In the following code snippet, consider this class called Calculator, a method called calSum perform addition of two numbers and stores the result in the variable total which is then printed on the screen. The code is fine but it is just missing a closing curly bracket for calSum method which will result in multiple errors.

1.	public class Calculator{
2.	  public static void calSum(int x, int y) {
3.	    int total = 0;
4.	    total = x + y;
5.	    System.out.println("Sum = " + total);
7.	  public static void main(String args[]){
8.	    int num1 = 3;
9.	    int num2 = 2;
10.	   calcSum(num1,num2);
11.	 }
12.	}

Following errors will be thrown on screen,

$javac error: illegal start of expression public int calcSum(int x, int y) { ^ error: ';' expected error: reached end of file while parsing
3 error

The root cause all these illegal starts of expression java error is just the missing closing bracket at calSum method.

While writing your code missing a single curly bracket can take up a lot of time in debugging especially if you are a beginner so always lookout for it.

6. String or Character Without Double Quotes “-”

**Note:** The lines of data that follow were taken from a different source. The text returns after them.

(** One turn of the inner loop. *)
Lemma emit_spec ps i r st :
  zlen routes = zlen recs → 0 ≤ r < zlen recs → replayed ps st →
  ∃ st', emit cur o recs i r st = Ok st' ∧
         replayed (ps ++ if sends i r then [(i, r)] else []) st'.
Proof.
  intros Hlen Hr. destruct st as [[rs s] q]. intros (fs & -> & Hm & Hrs & ->).
  destruct (zlookup_is_Some recs r Hr) as [rec Hrec]. unfold emit.
  rewrite (vget_intro _ _ _ Hrec). cbn [rbind]. unfold sends. rewrite (at_lookup _ _ _ _ Hrec).
  destruct (i <? tr_num_flits rec).
  2:{ eexists. split; [done|]. rewrite app_nil_r. by exists fs. }
  assert (zlen rs = zlen recs) as Hlrs.
  { apply Forall2_length in Hrs. unfold zlen in *. lia. }
  destruct (zlookup_is_Some rs r) as [b Hb]; [lia|].
  destruct (Forall2_zlookup_r _ _ _ _ _ Hrs Hb) as (a & Ha & Hab).
  rewrite (vget_intro _ _ _ Hb). cbn [rbind]. rewrite vset_intro by lia. cbn [rbind].
  rewrite (same_route_last _ _ _ Hab). eexists. split; [done|]. cbn -[zlen].
  eexists (fs ++ [_]). split; [by rewrite <- app_assoc|]. split; [|split].
  - apply made_snoc; [done|]. exists rec, a. by split_and!.
  - apply zlookup_Some in Ha as [_ Ha].
    rewrite <- (list_insert_id routes (Z.to_nat r) a Ha). by apply Forall2_insert.
  - rewrite zlen_app, Z.add_assoc. done.
Qed.

Lemma round_spec i st :
  zlen routes = zlen recs → replayed (turns i 0) st →
  ∃ st', for_range 0 (length recs) (emit cur o recs i) st = Ok st' ∧
         replayed (turns i (zlen recs)) st'.
Proof.
  intros Hlen Hst.
  destruct (for_range_total (λ r st, replayed (turns i r) st) (emit cur o recs i)
              (length recs) 0 st) as (st' & Hf & Hr); [|done|by exists st'].
  intros r st1 Hr Hst1. destruct (emit_spec _ i r st1 Hlen Hr Hst1) as (st2 & He & Hst2).
  exists st2. split; [done|]. unfold turns. rewrite round_succ by lia.
  by rewrite app_assoc.
Qed.

Lemma turns_next i : 0 ≤ i → turns (i + 1) 0 = turns i (zlen recs).
Proof.
  intros Hi. unfold turns. rewrite seqZ_app, bind_app, Z.add_0_l by lia.
  change (seqZ i 1) with [Z.of_nat 0 + i]. rewrite Z.add_0_l.
  change (round (i + 1) 0) with (@nil (Z * Z)). rewrite app_nil_r.
  change ([i] ≫= _) with (round i (zlen recs) ++ []). by rewrite app_nil_r.
Qed.

Lemma max_num_flits_spec :
  0 ≤ max_num_flits recs ∧ ∀ r, r ∈ recs → tr_num_flits r ≤ max_num_flits recs.
Proof.
  unfold max_num_flits. generalize 0. clear. induction recs as [|x l IH]; cbn; intros z.
  - split; [lia|]. set_solver.
  - destruct (IH (if z <? tr_num_flits x then tr_num_flits x else z)) as [Hz Hl].
    revert Hz Hl. destruct (Z.ltb_spec z (tr_num_flits x)); intros Hz Hl;
      (split; [lia|]); intros r [->|Hr]%elem_of_cons; try lia; by apply Hl.
Qed.

Lemma round_robin_spec :
  zlen routes = zlen recs →
  ∃ rs fs, round_robin cur o recs (routes, s0, q0) =
    Ok (rs, NetStats.with_traffic s0 (NetStats.m_data_traffic_distribution s0)
              (NetStats.m_ctrl_traffic_distribution s0)
              (NetStats.m_next_packet_id s0 + zlen fs), q0 ++ fs) ∧
    made (turns (max_num_flits recs) 0) fs.
Proof.
  intros Hlen. unfold round_robin.
  destruct max_num_flits_spec as [Hmax _].
  destruct (for_range_total (λ i st, replayed (turns i 0) st)
    (λ i, for_range 0 (length recs) (emit cur o recs i))
    (Z.to_nat (max_num_flits recs)) 0 (routes, s0, q0)) as ([[rs s] q] & Hf & Hr).
  - intros i st Hi Hst. rewrite turns_next by lia. by apply round_spec.
  - exists []. rewrite app_nil_r. split; [done|]. split; [|split].
    + unfold made, turns. cbn. done.
    + apply Forall_Forall2_diag, Forall_true. done.
    + cbn. rewrite Z.add_0_r. by destruct s0.
  - rewrite Z.add_0_l, Z2Nat.id in Hr by done. destruct Hr as (fs & -> & Hm & _ & ->).
    by exists rs, fs.
Qed.

(** The order of the turns: by round, then by record. *)
Definition before (a b : Z * Z) : Prop := a.1 < b.1 ∨ (a.1 = b.1 ∧ a.2 < b.2).

Lemma elem_of_round i n p :
  p ∈ round i n ↔ p.1 = i ∧ sends i p.2 = true ∧ 0 ≤ p.2 < n.
Proof.
  unfold round. destruct p as [j r]. rewrite list_elem_of_fmap. cbn. split.
  - intros (x & [= -> ->] & [Hs Hx]%list_elem_of_filter). apply elem_of_seqZ in Hx.
    by rewrite <- Is_true_true.
  - intros (-> & Hs & Hr). exists r. split; [done|]. apply list_elem_of_filter.
    rewrite elem_of_seqZ, Is_true_true. by split; [|lia].
Qed.

Lemma elem_of_turns i n p :
  p ∈ turns i n ↔
  sends p.1 p.2 = true ∧ (0 ≤ p.1 < i ∧ 0 ≤ p.2 < zlen recs ∨ p.1 = i ∧ 0 ≤ p.2 < n).
Proof.
  unfold turns. rewrite elem_of_app, list_elem_of_bind, elem_of_round. split.
  - intros [(j & [-> Hp]%elem_of_round & Hj%elem_of_seqZ)|[<- Hp]]; [|naive_solver].
    split; [by apply Hp|]. left. split; [lia|by apply Hp].
  - intros (Hs & [[Hi Hr]|[<- Hr]]); [left|by right].
    exists p.1. split; [by apply elem_of_round|]. apply elem_of_seqZ. lia.
Qed.

(** What is true of the turns one by one. *)
Lemma turns_sorted_step i n :
  0 ≤ n → StronglySorted before (turns i n) → StronglySorted before (turns i (n + 1)).
Proof.
  intros Hn Hs. unfold turns. rewrite round_succ, app_assoc by done.
  apply StronglySorted_app_2; [|done|destruct (sends i n); repeat constructor].
  intros x y Hx Hy. fold (turns i n) in Hx. apply elem_of_turns in Hx as (_ & Hx).
  destruct (sends i n); [|by apply elem_of_nil in Hy].
  apply list_elem_of_singleton in Hy as ->. unfold before. cbn. lia.
Qed.

Lemma turns_sorted i : 0 ≤ i → StronglySorted before (turns i 0).
Proof.
  revert i. apply natlike_ind.
  - constructor.
  - intros i Hi IH. rewrite <- Z.add_1_r, turns_next by done.
    assert (∀ n, 0 ≤ n → StronglySorted before (turns i n)) as Hn.
    { apply natlike_ind; [done|]. intros n Hn Hs. rewrite <- Z.add_1_r.
      by apply turns_sorted_step. }
    apply Hn, zlen_nonneg.
Qed.

End replay.

(** The turns of a batch: record [r] sends its flit [i] in turn [(i, r)]. *)
Definition batch_turns (recs : list NetworkTraceRecord) : list (Z * Z) :=
  turns recs (max_num_flits recs) 0.

Lemma elem_of_batch recs i r :
  (i, r) ∈ batch_turns recs ↔
  ∃ rec, zlookup recs r = Some rec ∧ 0 ≤ i < tr_num_flits rec.
Proof.
  unfold batch_turns. rewrite elem_of_turns. cbn. unfold sends. split.
  - intros (Hs & [[Hi Hr]|Hr]); [|lia]. destruct (zlookup_is_Some recs r Hr) as [rec Hrec].
    exists rec. split; [done|]. rewrite (at_lookup _ _ _ _ Hrec) in Hs. boolify. lia.
  - intros (rec & Hrec & Hi). rewrite (at_lookup _ _ _ _ Hrec). split; [apply Z.ltb_lt; lia|].
    left. pose proof (zlookup_lt _ _ _ Hrec). split; [|done].
    destruct (max_num_flits_spec recs) as [_ Hmax]. apply zlookup_Some in Hrec as [_ Hrec].
    specialize (Hmax rec (list_elem_of_lookup_2 _ _ _ Hrec)). lia.
Qed.

Lemma same_time_spec time q same rest :
  same_time time q = (same, rest) →
  q = same ++ rest ∧ Forall (λ r, tr_time r = time) same ∧
  (∀ r, head rest = Some r → tr_time r ≠ time).
Proof.
  revert same. induction q as [|r q IH]; intros same; cbn.
  - intros [= <- <-]. split; [done|]. split; [constructor|done].
  - destruct (Z.eqb_spec (tr_time r) time) as [E|E].
    + destruct (same_time time q) as [sm rs]. intros [= <- <-].
      destruct (IH sm eq_refl) as (-> & Hsm & Hhd). split; [done|]. split; [|done].
      by constructor.
    + intros [= <- <-]. split; [done|]. split; [constructor|]. by intros r' [= <-].
Qed.

Lemma trace_routes_length `{MachineTypes} e n o recs routes :
  trace_routes e n o recs = Ok routes → zlen routes = zlen recs.
Proof.
  revert routes. induction recs as [|r recs IH]; intros routes; cbn [trace_routes].
  - by intros [= <-].
  - intros H1. step_bind H1 as x Hx. step_bind H1 as xs Hxs. injection H1 as <-.
    rewrite !zlen_cons. by rewrite (IH xs Hxs).
Qed.

Section transfer.
  Context `{MachineTypes}.

(** A batch of trace records becomes flits in round-robin order.  The records
    at the front of the queue with its first time leave it; the flits appended to
    the injection queue are those of the turns (round, record) in increasing
    order, one for each flit of each record, each a packet of its own with the next
    packet number, marked as the last of its record in the last round of it. *)
Theorem transfer_round_robin e n s first queue recs rest next p o routes :
  m_trace_record_queue n = first :: queue →
  same_time (tr_time first) (first :: queue) = (recs, rest) →
  head rest = Some next → getOutportForVnet n (tr_vnet next) = Some p →
  vget (outPorts n) p = Ok o → trace_routes e n o recs = Ok routes →
  ∃ fs s',
    transferTraceRecordsToInjectionQueue e n s =
      Ok (with_trace n (m_trace_injection_queue n ++ fs) rest, s') ∧
    made (ni_cur e) o recs routes s (batch_turns recs) fs ∧
    NetStats.m_next_packet_id s' = NetStats.m_next_packet_id s + zlen fs ∧
    StronglySorted before (batch_turns recs) ∧
    (∀ i r, (i, r) ∈ batch_turns recs ↔
            ∃ rec, zlookup recs r = Some rec ∧ 0 ≤ i < tr_num_flits rec).
Proof.
  intros Hq Hst Hnext Hp Ho Hroutes. unfold transferTraceRecordsToInjectionQueue.
  rewrite Hq, Hst, Hnext. cbn [determinate rbind]. rewrite Hp, Ho. cbn [rbind].
  rewrite Hroutes. cbn [rbind].
  destruct (round_robin_spec (ni_cur e) o recs routes s (m_trace_injection_queue n))
    as (rs & fs & -> & Hm); [by eapply trace_routes_length|].
  cbn [rbind]. eexists fs, _. split; [done|]. split; [done|]. split; [done|].
  split; [apply turns_sorted, max_num_flits_spec|apply elem_of_batch].
Qed.

(** C37: the transfer of the last batch reads past the end of the record queue: when
    every record waiting has the time of the first, the queue is empty when its
    front is read for the output port. *)
Theorem transfer_last_batch_undefined e n s first queue :
  m_trace_record_queue n = first :: queue →
  Forall (λ r, tr_time r = tr_time first) queue →
  transferTraceRecordsToInjectionQueue e n s = Err Undefined.
Proof.
  intros Hq Hall. unfold transferTraceRecordsToInjectionQueue. rewrite Hq.
  assert (same_time (tr_time first) (first :: queue) = (first :: queue, [])) as ->; [|done].
  assert (Forall (λ r, tr_time r = tr_time first) (first :: queue)) as Hall'
    by (by constructor).
  revert Hall'. generalize (first :: queue). induction 1 as [|x l Hx Hl IH]; [done|].
  cbn. rewrite (proj2 (Z.eqb_eq _ _) Hx). by rewrite IH.
Qed.

End transfer.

Just like missing a curly bracket, initializing string variables without using double quotes is a common mistake made by many beginner Java developers. They tend to forget the double quotes and later get bombarded with multiple errors at the run time including the illegal start of expression errors.

If you forget to enclose strings in the proper quotes, the Java compiler will consider them as variable names. It may result in a “cannot find symbol” error if the “variable” is not declared but if you miss the double-quotations around a string that is not a valid Java variable name, it will be reported as the illegal start of expression Java error.

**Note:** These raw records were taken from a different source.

(* ===== verification/TraceReplay.v ===== *)
(** * Properties of the trace replay

    A wake-up of the network hands over exactly the packets of its cycle. *)

From Stdlib Require Import Ascii.
From stdpp Require Import sorting.
From S2P Require Import Prelude.
From S2P Require Import IntMath.
From S2P Require Import NetDest.
From S2P Require Import Flit.
From S2P Require Import VirtualChannels.
From S2P Require Import Clocking.
From S2P Require Import Links.
From S2P Require Import MessageBuffer.
From S2P Require Import Statistics.
From S2P Require Import NetworkInterface.
From S2P Require Import Trace.
From S2P Require Import GarnetNetwork.

Import GarnetNetwork.

(** ** Termination *)

Lemma line_of_shorter n c file l rest :
  line_of (S n) (c :: file) = (l, rest) → (length rest < length (c :: file))%nat.
Proof.
  revert c file l. induction n as [|n IH]; intros c file l; cbn.
  - case_decide; [intros [= <- <-]; lia|]. destruct file; intros [= <- <-]; cbn; lia.
  - case_decide; [intros [= <- <-]; lia|]. destruct file as [|c' file].
    + intros [= <- <-]. cbn. lia.
    + destruct (line_of (S n) (c' :: file)) as [l' r'] eqn:E. cbn in E. rewrite E.
      intros [= <- <-]. apply IH in E. cbn in *. lia.
Qed.

Lemma fgets_shorter file l rest :
  fgets MAX_TOKENS_PER_LINE file = Some (l, rest) → (length rest < length file)%nat.
Proof.
  unfold fgets. destruct file as [|c file]; [done|].
  change (Z.to_nat (MAX_TOKENS_PER_LINE - 1)) with (S 98). generalize 98%nat as n.
  intros n E. apply (inj Some) in E. by apply line_of_shorter in E.
Qed.

Lemma inject_tracefile cur g g' : inject cur g = Ok g' → tracefile g' = tracefile g.
Proof.
  unfold inject. destruct (tr_valid (trace_next_packet g)); [|by intros [= <-]].
  intros H1. step_bind H1 as u Hu. step_bind H1 as nis Hn. by injection H1 as <-.
Qed.

Lemma accept_tracefile g toks rest g' : accept g toks rest = Ok g' → tracefile g' = rest.
Proof.
  unfold accept. intros H1. step_bind H1 as st Hst. step_bind H1 as r Hr.
  by injection H1 as <-.
Qed.

(** A call that is followed by another has read a line. *)
Lemma wakeup_from_ends cur fuel g :
  (length (tracefile g) < fuel)%nat → is_Some (wakeup_from fuel cur g).
Proof.
  revert g. induction fuel as [|fuel IH]; intros g Hf; [lia|]. cbn [wakeup_from].
  apply fbind_ends. intros g1 Hi%inject_tracefile.
  destruct (fgets MAX_TOKENS_PER_LINE (tracefile g1)) as [[l rest]|] eqn:Ef; [|done].
  apply fgets_shorter in Ef. rewrite Hi in Ef.
  destruct (line_tokens l) as [|tok toks]; [done|].
  apply fbind_ends. intros g2 Ha%accept_tracefile.
  destruct (more_allowed (stats g2)); [|done]. destruct (_ =? _); [|done].
  apply IH. rewrite Ha. lia.
Qed.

The compiler read the String variable as a sequence of characters. The characters can be alphabets, numbers or special characters every symbol key on your keyboard can be a part of a string. The double quotes are used to keep them intact and when you miss a double quote, the compiler can not identify where this series of characters is ending, it considers another quotation anywhere later in the code as closing quotes and all that code in between as a string causing the error.

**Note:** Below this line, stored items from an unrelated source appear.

(* ===== verification/EventQueue.v ===== *)
(** * The event queue

    [sim/eventq.{hh,cc}] with [base/flags.hh], and the loop of [sim/simulate.cc].
    The queue is a linked list of bins, one for each time and priority, and a bin
    is a linked stack of events; both kinds of link are fields of the events.  The
    events live in a store, a pointer is a number, the null pointer is [None].
    Below the top of a bin the link to the next bin is stale, and the code never
    reads it before writing it. *)

From S2P Require Import Prelude.
From S2P Require Import Flit.

(** ** [Flags<unsigned short>] *)

Module Flags.

Definition isSet (f mask : Z) : bool := negb (Z.land f mask =? 0).

Definition noneSet (f mask : Z) : bool := Z.land f mask =? 0.

Definition set (f mask : Z) : Z := Z.lor f mask.

Definition clear (f mask : Z) : Z := Z.ldiff f mask.

End Flags.

(** The flags of an event. *)
Definition PublicRead : Z := 0x003f.
Definition PublicWrite : Z := 0x001d.
Definition Squashed : Z := 0x0001.
Definition Scheduled : Z := 0x0002.
Definition Managed : Z := 0x0004.
Definition IsExitEvent : Z := 0x0010.
Definition IsMainQueue : Z := 0x0020.
Definition Initialized : Z := 0x7a40.
Definition InitMask : Z := 0xffc0.

(** ** [Event] *)

Record Event := mkEvent {
  nextBin : option Z;
  nextInBin : option Z;
  when : Tick;
  priority : Z;
  flags : Z;
  queue : option Z;
}.

(** [Event(p, f)] *)
Definition new_Event (p f : Z) : result Event :=
  _ ← assert (Flags.noneSet f (Z.ldiff 0xffff PublicWrite));
  Ok (mkEvent None None 0 p (Z.lor Initialized f) None).

Definition with_nextBin (e : Event) (p : option Z) : Event :=
  mkEvent p (nextInBin e) (when e) (priority e) (flags e) (queue e).

Definition with_nextInBin (e : Event) (p : option Z) : Event :=
  mkEvent (nextBin e) p (when e) (priority e) (flags e) (queue e).

Definition with_flags (e : Event) (f : Z) : Event :=
  mkEvent (nextBin e) (nextInBin e) (when e) (priority e) f (queue e).

Definition setWhen (e : Event) (w : Tick) (q : Z) : Event :=
  mkEvent (nextBin e) (nextInBin e) w (priority e) (flags e) (Some q).

Definition initialized (e : Event) : bool := Z.land (flags e) InitMask =? Initialized.
Definition scheduled (e : Event) : bool := Flags.isSet (flags e) Scheduled.
Definition squashed (e : Event) : bool := Flags.isSet (flags e) Squashed.
Definition isExitEvent (e : Event) : bool := Flags.isSet (flags e) IsExitEvent.
Definition isManaged (e : Event) : bool := Flags.isSet (flags e) Managed.

(** [operator<], [operator<=], [operator==] *)
Definition event_lt (l r : Event) : bool :=
  (when l <? when r) || ((when l =? when r) && (priority l <? priority r)).

Definition event_le (l r : Event) : bool :=
  (when l <? when r) || ((when l =? when r) && (priority l <=? priority r)).

Definition event_eq (l r : Event) : bool :=
  (when l =? when r) && (priority l =? priority r).

(** ** The store of events *)

Notation Heap := (gmap Z Event) (only parsing).

Definition get (h : Heap) (p : Z) : result Event := determinate (h !! p).

Definition put (h : Heap) (p : Z) (f : Event → Event) : result Heap :=
  e ← get h p; Ok (<[p := f e]> h).

(** [Event::insertBefore]; it returns [event]. *)
Definition insertBefore (h : Heap) (event : Z) (curr : option Z) : result Heap :=
  match curr with
  | None => put h event (λ e, with_nextInBin (with_nextBin e None) None)
  | Some c =>
      e ← get h event;
      ce ← get h c;
      if event_lt e ce then
        put h event (λ e, with_nextInBin (with_nextBin e (Some c)) None)
      else put h event (λ e, with_nextInBin (with_nextBin e (nextBin ce)) (Some c))
  end.

(** [while (curr && *curr < *event) { prev = curr; curr = curr->nextBin; }] *)
Fixpoint find_bin (fuel : nat) (h : Heap) (event : Event) (prev : Z) (curr : option Z)
    : result (Z * option Z) :=
  match fuel with
  | O => Err OutOfFuel
  | S fuel' =>
      match curr with
      | None => Ok (prev, None)
      | Some c =>
          ce ← get h c;
          if event_lt ce event then find_bin fuel' h event c (nextBin ce)
          else Ok (prev, Some c)
      end
  end.

(** The loop of [Event::removeItem]: the event before [event] in its bin. *)
Fixpoint find_item (fuel : nat) (h : Heap) (event curr : Z) (next : option Z) : result Z :=
  match fuel with
  | O => Err OutOfFuel
  | S fuel' =>
      match next with
      | None => Err Panicked
      | Some n =>
          if event =? n then Ok curr
          else ne ← get h n; find_item fuel' h event n (nextInBin ne)
      end
  end.

(** [Event::removeItem]: the new top of the bin, or what follows it. *)
Definition removeItem (h : Heap) (event top : Z) : result (Heap * option Z) :=
  te ← get h top;
  if event =? top then
    match nextInBin te with
    | None => Ok (h, nextBin te)
    | Some n => h ← put h n (λ ne, with_nextBin ne (nextBin te)); Ok (h, Some n)
    end
  else
    curr ← find_item (S (size h)) h event top (nextInBin te);
    ee ← get h event;
    h ← put h curr (λ ce, with_nextInBin ce (nextInBin ee));
    Ok (h, Some top).

(** ** [EventQueue] *)

Module EventQueue.

Record t := mk {
  id : Z;
  head : option Z;
  _curTick : Tick;
  async_queue : list Z;
  heap : gmap Z Event;
}.

Definition make (id : Z) (h : Heap) : t := mk id None 0 [] h.

Definition with_head (q : t) (h : Heap) (p : option Z) : t :=
  mk (id q) p (_curTick q) (async_queue q) h.

Definition with_heap (q : t) (h : Heap) : t := with_head q h (head q).

Definition setCurTick (q : t) (newVal : Tick) : t :=
  mk (id q) (head q) newVal (async_queue q) (heap q).

Definition empty (q : t) : bool := match head q with None => true | Some _ => false end.

Definition nextTick (q : t) : result Tick :=
  p ← determinate (head q); e ← get (heap q) p; Ok (when e).

Definition insert (q : t) (event : Z) : result t :=
  e ← get (heap q) event;
  match head q with
  | None => h ← insertBefore (heap q) event None; Ok (with_head q h (Some event))
  | Some p =>
      pe ← get (heap q) p;
      if event_le e pe then
        h ← insertBefore (heap q) event (Some p); Ok (with_head q h (Some event))
      else
        '(prev, curr) ← find_bin (S (size (heap q))) (heap q) e p (nextBin pe);
        h ← insertBefore (heap q) event curr;
        h ← put h prev (λ e, with_nextBin e (Some event));
        Ok (with_heap q h)
  end.

Definition remove (q : t) (event : Z) : result t :=
  match head q with
  | None => Err Panicked
  | Some p =>
      e ← get (heap q) event;
      _ ← assert (bool_decide (queue e = Some (id q)));
      pe ← get (heap q) p;
      if event_eq pe e then
        '(h, top) ← removeItem (heap q) event p; Ok (with_head q h top)
      else
        '(prev, curr) ← find_bin (S (size (heap q))) (heap q) e p (nextBin pe);
        match curr with
        | None => Err Panicked
        | Some c =>
            ce ← get (heap q) c;
            if negb (event_eq ce e) then Err Panicked
            else
              '(h, top) ← removeItem (heap q) event c;
              h ← put h prev (λ e, with_nextBin e top);
              Ok (with_heap q h)
        end
  end.

(** [acquire()] and [release()] with the default [acquireImpl] and
    [releaseImpl], which frees an event that is not scheduled. *)
Definition release (q : t) (event : Z) : result t :=
  e ← get (heap q) event;
  if isManaged e && negb (scheduled e) then Ok (with_heap q (delete event (heap q)))
  else Ok q.

Definition set_flags (q : t) (event : Z) (f : Z → Z) : result t :=
  h ← put (heap q) event (λ e, with_flags e (f (flags e))); Ok (with_heap q h).

Definition asyncInsert (q : t) (event : Z) : t :=
  mk (id q) (head q) (_curTick q) (async_queue q ++ [event]) (heap q).

(** [async] is [inParallelMode && (this != curEventQueue() || global)]. *)
Definition schedule (q : t) (event : Z) (w : Tick) (async : bool) : result t :=
  e ← get (heap q) event;
  _ ← assert (_curTick q <=? w);
  _ ← assert (negb (scheduled e));
  _ ← assert (initialized e);
  h ← put (heap q) event (λ e, setWhen e w (id q));
  let q := with_heap q h in
  q ← (if async then Ok (asyncInsert q event) else insert q event);
  set_flags q event (λ f, Flags.set f Scheduled).

(** [owner] is [!inParallelMode || this == curEventQueue()]. *)
Definition deschedule (q : t) (event : Z) (owner : bool) : result t :=
  e ← get (heap q) event;
  _ ← assert (scheduled e);
  _ ← assert (initialized e);
  _ ← assert owner;
  q ← remove q event;
  q ← set_flags q event (λ f, Flags.clear (Flags.clear f Squashed) Scheduled);
  release q event.

Definition reschedule (q : t) (event : Z) (w : Tick) (always owner : bool) : result t :=
  e ← get (heap q) event;
  _ ← assert (_curTick q <=? w);
  _ ← assert (always || scheduled e);
  _ ← assert (initialized e);
  _ ← assert owner;
  q ← (if scheduled e then remove q event else Ok q);
  h ← put (heap q) event (λ e, setWhen e w (id q));
  q ← insert (with_heap q h) event;
  set_flags q event (λ f, Flags.set (Flags.clear f Squashed) Scheduled).

Definition checkpointReschedule (q : t) (event : Z) : result t :=
  e ← get (heap q) event;
  if scheduled e then insert q event else Ok q.

Definition replaceHead (q : t) (s : option Z) : t * option Z :=
  (with_head q (heap q) s, head q).

Fixpoint insert_all (q : t) (l : list Z) : result t :=
  match l with [] => Ok q | e :: l' => q ← insert q e; insert_all q l' end.

Definition handleAsyncInsertions (q : t) : result t :=
  q' ← insert_all q (async_queue q);
  Ok (mk (id q') (head q') (_curTick q') [] (heap q')).

(** The part of [serviceOne] that takes the first event out of the queue. *)
Definition pop (q : t) : result (Z * t) :=
  event ← determinate (head q);
  e ← get (heap q) event;
  h ← put (heap q) event (λ e, with_flags e (Flags.clear (flags e) Scheduled));
  match nextInBin e with
  | Some next =>
      h ← put h next (λ ne, with_nextBin ne (nextBin e));
      Ok (event, with_head q h (Some next))
  | None => Ok (event, with_head q h (nextBin e))
  end.

(** [serviceOne()]; [process] is the virtual method of the event. *)
Definition serviceOne (process : Z → t → result t) (q : t) : result (option Z * t) :=
  '(event, q) ← pop q;
  e ← get (heap q) event;
  if negb (squashed e) then
    q ← process event (setCurTick q (when e));
    e ← get (heap q) event;
    if isExitEvent e then
      _ ← assert (negb (isManaged e) || negb (Flags.isSet (flags e) IsMainQueue));
      Ok (Some event, q)
    else q ← release q event; Ok (None, q)
  else
    q ← set_flags q event (λ f, Flags.clear f Squashed);
    q ← release q event; Ok (None, q).

(** [serviceEvents(when)], bounded by the number of events it services. *)
Fixpoint serviceEvents (fuel : nat) (process : Z → t → result t) (w : Tick) (q : t)
    : result (option t) :=
  match fuel with
  | O => Ok None
  | S fuel' =>
      if empty q then Ok (Some (setCurTick q w))
      else
        n ← nextTick q;
        if w <? n then Ok (Some (setCurTick q w))
        else '(_, q) ← serviceOne process q; serviceEvents fuel' process w q
  end.

(** An iteration of the loop of [doSimLoop], when no signal has arrived. *)
Definition sim_step (process : Z → t → result t) (q : t) : result (option Z * t) :=
  _ ← assert (negb (empty q));
  n ← nextTick q;
  _ ← assert (_curTick q <=? n);
  serviceOne process q.

(** [debugVerify()]: the inner loop over a bin, then the outer one. *)
Fixpoint verify_bin (fuel : nat) (h : Heap) (p : option Z) (time pri : Z) (seen : list Z)
    : result (option (Z * Z * list Z)) :=
  match p with
  | None => Ok (Some (time, pri, seen))
  | Some x =>
      match fuel with
      | O => Err OutOfFuel
      | S fuel' =>
          e ← get h x;
          if when e <? time then Ok None
          else if (when e =? time) && (priority e <? pri) then Ok None
          else if existsb (Z.eqb x) seen then Ok None
          else verify_bin fuel' h (nextInBin e) (when e) (priority e) (x :: seen)
      end
  end.

Fixpoint verify_bins (fuel : nat) (h : Heap) (p : option Z) (time pri : Z) (seen : list Z)
    : result bool :=
  match p with
  | None => Ok true
  | Some x =>
      match fuel with
      | O => Err OutOfFuel
      | S fuel' =>
          r ← verify_bin (S (size h)) h (Some x) time pri seen;
          match r with
          | None => Ok false
          | Some (time, pri, seen) =>
              e ← get h x; verify_bins fuel' h (nextBin e) time pri seen
          end
      end
  end.

Definition debugVerify (q : t) : result bool :=
  verify_bins (S (size (heap q))) (heap q) (head q) 0 0 [].

End EventQueue.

Consider this code snippet below; the missing quotation marks around the values of the operator within if conditions will generate errors at the run time.

1.	public class Operator{
2.	  public static void main(String args[]){
3.	    int num1 = 10;
4.	    int num2 = 8;
5.	    int output = 0; 
6.	    Scanner scan = new Scanner(;
7.	    System.out.println("Enter the operation to perform(+OR)");
8.	    String operator= scan.nextLine();
9.	    if(operator == +)
10.	  {
11.	     output = num1 + num2;
12.	  }
13.	  else if(operator == -)
14.	  {
15.	     output = num1 - num2;
16.	  }
17.	  else
18.	  {
19.	     System.out.prinln("Invalid Operator");
20.	  }
21.	  System.out.prinln("Result = " + output); 
22.	}

String values must be always enclosed in double quotation marks to avoid the error similar to what this code would return, 

$javac error: illegal start of expression
if(operator == +)
                ^ error: illegal start of expression
   if(operator == -)
3 error


In a nutshell, to fix an illegal start of expression error, look for mistakes before the line mentioned in the error message for missing brackets, curly braces or semicolons. Recheck the syntax as well. Always look for the root cause of the error and always recompile every time you fix a bug to check as it could be the root cause of all errors.

See Also: Java Feature Spotlight – Sealed Classes

Such run-time errors are designed to assist developers, if you have the required knowledge of the syntax, the rules and restrictions in java programming and the good programming skills than you can easily minimize the frequency of this error in your code and in case if it occurs you would be able to quickly remove it.